I’m currently ill with COVID-19, can I get the vaccine?
People currently unwell and experiencing COVID-19 symptoms should not receive the COVID-19 vaccine until they have recovered.

Do people who have already had COVID-19 get vaccinated?
Yes, they should get vaccinated. There is no evidence of any safety concerns from vaccinating individuals with a past history of COVID-19 infection, or with detectable COVID-19 antibody.

I have had my flu vaccine, do I need the COVID-19 vaccine as well?
The flu vaccine does not protect you from COVID-19. As you are eligible for both vaccines you should have them both, but separated by at least seven days.

Will the COVID-19 vaccine protect me from flu?
No, the COVID-19 vaccine will not protect you against the flu. If you have been offered a flu vaccine, please try to have this as soon as possible to help protect you, your family and patients from flu this winter.

If you’re pregnant, breastfeeding or planning to get pregnant
23 April 2021: The Joint Committee on Vaccination and Immunisation (JCVI) has advised that pregnant women should now be offered COVID-19 vaccines at the same time as people of the same age or risk group. Further information is available here and on the Royal College of Obstetricians and Gynaecologists website

Will the vaccine effect my fertility?
There is no evidence to suggest that COVID-19 vaccines will affect fertility. Claims of any effect of COVID-19 vaccination on fertility are speculative and not supported by any data. There is no biologically plausible mechanism by which current vaccines would cause any impact to fertility.
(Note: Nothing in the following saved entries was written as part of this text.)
Example berlin_before_paris :
  (run sigmoid stable_sort_descending
     (ranker (length_model "model" TokenNone ∅) 10 true None [])
     "City in Germany" [0; 1] None None None None paris_berlin).1
  = Ok [1; 0].
Proof. vm_compute. reflexivity. Qed.

Example empty_input σ :
  run sigmoid stable_sort_descending default_ranker "City in Germany" []
    None None None None σ
  = (Ok [], σ).
Proof. reflexivity. Qed.

Example not_warmed_up :
  run sigmoid stable_sort_descending default_ranker "query" [0]
    None None None None {[ 0 := document "document" ]}
  = (Raise ComponentError, {[ 0 := document "document" ]}).
Proof. vm_compute. reflexivity. Qed.

Example metadata_fusion :
  query_doc_pairs
    (ranker (fixed_logits [0%Q; 0%Q]) 10 true None ["meta_field"])
    "test" [0; 1] numbered_documents
  = [("test", "meta_value 0" +:+ newline +:+ "document number 0");
     ("test", "meta_value 1" +:+ newline +:+ "document number 1")].
Proof. vm_compute. reflexivity. Qed.


(** *** The properties at concrete inputs *)

(** The two cities with [top_k=1]: Paris is cut from the result and
    carries its score all the same. *)
Lemma run_scores_every_document_witness :
  let r := ranker (length_model "model" TokenNone ∅) 10 true None [] in
  let call := run sigmoid stable_sort_descending r "City in Germany" [0; 1]
                (Some 1%Z) None None None paris_berlin in
  call.1 = Ok [1]
  ∧ score_of call.2 0 = Some (11 # 12)
  ∧ score_of call.2 1 = Some (13 # 14)
  ∧ dom call.2 = dom paris_berlin.
Proof.
  intros r call.
  assert (Hrun : run sigmoid stable_sort_descending r "City in Germany" [0; 1]
                   (Some 1%Z) None None None paris_berlin = (Ok [1], call.2)).
  { vm_compute. reflexivity. }
  destruct (run_scores_every_document _ _ sigmoid stable_sort_descending r
              "City in Germany" [0; 1] (Some 1%Z) None None None paris_berlin
              [1] call.2 (length_model "model" TokenNone ∅)
              (tokenize "model" TokenNone) Hrun eq_refl eq_refl)
    as (_ & Hscore & _ & Hdom & _).
  - live.
  - reflexivity.
  - vm_compute. decided.
  - assert (Hnd : NoDup [0; 1]) by decided.
    split; [vm_compute; reflexivity|]. split_and!.
    + destruct (Hscore Hnd 0 0 eq_refl) as [_ Heq].
      etrans; [exact Heq|]. vm_compute. reflexivity.
    + destruct (Hscore Hnd 1 1 eq_refl) as [_ Heq].
      etrans; [exact Heq|]. vm_compute. reflexivity.
    + exact Hdom.
Defined.

(** The threshold scenario: [scale_score=False], [score_threshold=0.1],
    logits 0.955 and 0.001; one document is returned. *)
Lemma run_threshold_top_k_witness :
  let r := ranker (fixed_logits [955 # 1000; 1 # 1000]) 10 false
             (Some (1 # 10)) [] in
  let call := run sigmoid stable_sort_descending r "test" [0; 1]
                None None None None numbered_documents in
  call.1 = Ok [0]
  ∧ (∃ s, score_of call.2 0 = Some s ∧ (1 # 10 <= s)%Q)
  ∧ (length [0] ≤ Z.to_nat 10 `min` 1)%nat.
Proof.
  intros r call.
  assert (Hrun : run sigmoid stable_sort_descending r "test" [0; 1]
                   None None None None numbered_documents = (Ok [0], call.2)).
  { vm_compute. reflexivity. }
  destruct (run_threshold_top_k _ _ sigmoid stable_sort_descending r
              "test" [0; 1] None None None None numbered_documents
              [0] call.2 (fixed_logits [955 # 1000; 1 # 1000])
              (tokenize "model" TokenNone)) as (_ & _ & Hthr & Hlen);
    try done.
  - split.
    + vm_compute. decided.
    + vm_compute. repeat constructor.
  - split; [vm_compute; reflexivity|]. split.
    + apply (Hthr (1 # 10) eq_refl 0). left.
    + exact Hlen.
Defined.

(** The unscaled scenario: [scale_score=False], logits -10.6859 and
    -8.9874 are the scores, the larger first. *)
Lemma run_score_calibration_witness :
  let r := ranker (fixed_logits [-106859 # 10000; -89874 # 10000]) 10 false
             None [] in
  let call := run sigmoid stable_sort_descending r "test" [0; 1]
                None None None None numbered_documents in
  call.1 = Ok [1; 0]
  ∧ score_of call.2 0 = Some (-106859 # 10000)
  ∧ score_of call.2 1 = Some (-89874 # 10000).
Proof.
  intros r call.
  assert (Hrun : run sigmoid stable_sort_descending r "test" [0; 1]
                   None None None None numbered_documents
                 = (Ok [1; 0], call.2)).
  { vm_compute. reflexivity. }
  assert (Hne : [0; 1] ≠ @nil loc) by done.
  destruct (run_score_calibration _ _ sigmoid stable_sort_descending r
              "test" [0; 1] None None None None numbered_documents
              [1; 0] call.2
              (fixed_logits [-106859 # 10000; -89874 # 10000])
              (tokenize "model" TokenNone) Hne Hrun eq_refl eq_refl)
    as (_ & Hraw & _).
  - live.
  - reflexivity.
  - vm_compute. decided.
  - destruct (Hraw eq_refl) as (_ & _ & Hscore).
    assert (Hnd : NoDup [0; 1]) by decided.
    split; [vm_compute; reflexivity|]. split.
    + apply (Hscore Hnd 0 0). all: reflexivity.
    + apply (Hscore Hnd 1 1). all: reflexivity.
Defined.



(** The instance built with a device map: its export is refused on
    import. *)
Lemma from_dict_of_to_dict_device_map_raises_witness :
  get_truthy (kwargs_at layer_map_kwargs (model_kwargs layer_map_ranker))
    "device_map" = true
  ∧ (from_dict resolve_device from_multiple_from_hf device_from_dict
       (Features := list (string * string))
       (to_dict device_to_dict layer_map_ranker layer_map_kwargs).1
       (to_dict device_to_dict layer_map_ranker layer_map_kwargs).2).1
    = Raise (ValueError device_and_device_map).
Proof.
  assert (H : get_truthy
                (kwargs_at layer_map_kwargs (model_kwargs layer_map_ranker))
                "device_map" = true) by (vm_compute; reflexivity).
  split; [exact H|].
  exact (from_dict_of_to_dict_device_map_raises _ resolve_device
           from_multiple_from_hf device_to_dict device_from_dict _
           layer_map_ranker layer_map_kwargs H).
Defined.

(** The default instance: the export has no ["device_map"] before
    [warm_up] and ["cpu"] under it afterwards. *)
Lemma warm_up_writes_device_map_witness :
  let h := {[ 0 := ∅ ]} : gmap loc (gmap string Any) in
  let e0 := (to_dict device_to_dict default_ranker h).1 in
  let h0 := (to_dict device_to_dict default_ranker h).2 in
  let warmed := warm_up to_hf length_model tokenize default_ranker h0 in
  let e1 := (to_dict device_to_dict warmed.1 warmed.2).1 in
  let h2 := (to_dict device_to_dict warmed.1 warmed.2).2 in
  model default_ranker = None
  ∧ export_kwargs e0 h0 !! "device_map" = None
  ∧ export_kwargs e1 h2 !! "device_map" = Some (PStr "cpu")
  ∧ export_value e0 h0 ≠ export_value e1 h2.
Proof.
  intros h e0 h0 warmed e1 h2.
  destruct (warm_up_writes_device_map _ to_hf device_to_dict _ length_model
              tokenize default_ranker h eq_refl)
    as (_ & _ & _ & Hafter & Hbefore & _).
  destruct (Hbefore eq_refl) as [Hnone Hdiff].
  split_and!; [reflexivity|exact Hnone|exact Hafter|exact Hdiff].
Defined.

(** C10, counterexample. The instance built with a device map in
    [model_kwargs] was never warmed up and its export already has the
    ["device_map"] entry; [warm_up] writes the same placement again and the
    export read afterwards is the same. *)
Lemma export_has_device_map_before_warm_up :
  let h := layer_map_kwargs in
  let e0 := (to_dict device_to_dict layer_map_ranker h).1 in
  let h0 := (to_dict device_to_dict layer_map_ranker h).2 in
  let warmed := warm_up to_hf length_model tokenize layer_map_ranker h0 in
  let e1 := (to_dict device_to_dict warmed.1 warmed.2).1 in
  let h2 := (to_dict device_to_dict warmed.1 warmed.2).2 in
  __init__ resolve_device from_multiple_from_hf
    (Features := list (string * string))
    "model" None TokenNone 10 None newline true (Some 1%Q) None (Some 0)
    layer_map_kwargs
  = (Ok layer_map_ranker, layer_map_kwargs)
  ∧ model layer_map_ranker = None
  ∧ export_kwargs e0 h0 !! "device_map" = Some layer_map
  ∧ export_kwargs e1 h2 !! "device_map" = Some layer_map
  ∧ export_value e0 h0 = export_value e1 h2.
Proof. vm_compute. split_and!; reflexivity. Qed.

(** C7. On the input of [test_prefix] the pairs handed to the tokenizer are
    the query and the document text as they are; nothing is prepended,
    where the test expects ["query_instruction: test"] and
    ["document_instruction: document number 0"]. *)
Theorem query_doc_pairs_carry_no_prefix :
  let pairs := query_doc_pairs (ranker (fixed_logits [0%Q; 0%Q]) 10 true None [])
                 "test" [0; 1] numbered_documents in
  pairs = [("test", "document number 0"); ("test", "document number 1")]
  ∧ pairs ≠ [("query_instruction: test",
              "document_instruction: document number 0");
             ("query_instruction: test",
              "document_instruction: document number 1")].
Proof. vm_compute. split; [reflexivity|discriminate]. Qed.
Once you’ve had your vaccine:
Please remember that you must still stick to the social distancing and hands, face space rules as this will go a long way to preventing the spread of the virus.

More information

Patient information is available on the GOV.uk website:

  • Information for eligible adults on COVID-19 vaccination see here 
  • Information for people who have had their first COVID-19 vaccination see here
  • Help and advice for women of childbearing age who are currently pregnant, planning a pregnancy or breastfeeding see here 
  • Link to ICS level vax data stats see here
  • Public Health England - Vaccination Guide - what to expect see here

Translated Materials

A British sign language video is also available here.

Easy read Covid leaflets

How do I find my NHS number?
If you are having difficulty locating your NHS number, you can find it using one of the two pathways below.

  • NHS App: This can be downloaded from the Play and Apple Stores. Once your account has been verified you will be able to access you record, including your NHS number.
  • NHS Correspondence: You will be able to find your NHS number on any letter or document you have received from the NHS, including prescriptions, test results, and hospital referral or appointment letters.

Please be aware of scams. The NHS will NEVER ask you for your bank details, personal passwords, or PIN numbers when offering you a COVID-19 vaccination appointment. Covid vaccinations are being provided free of charge.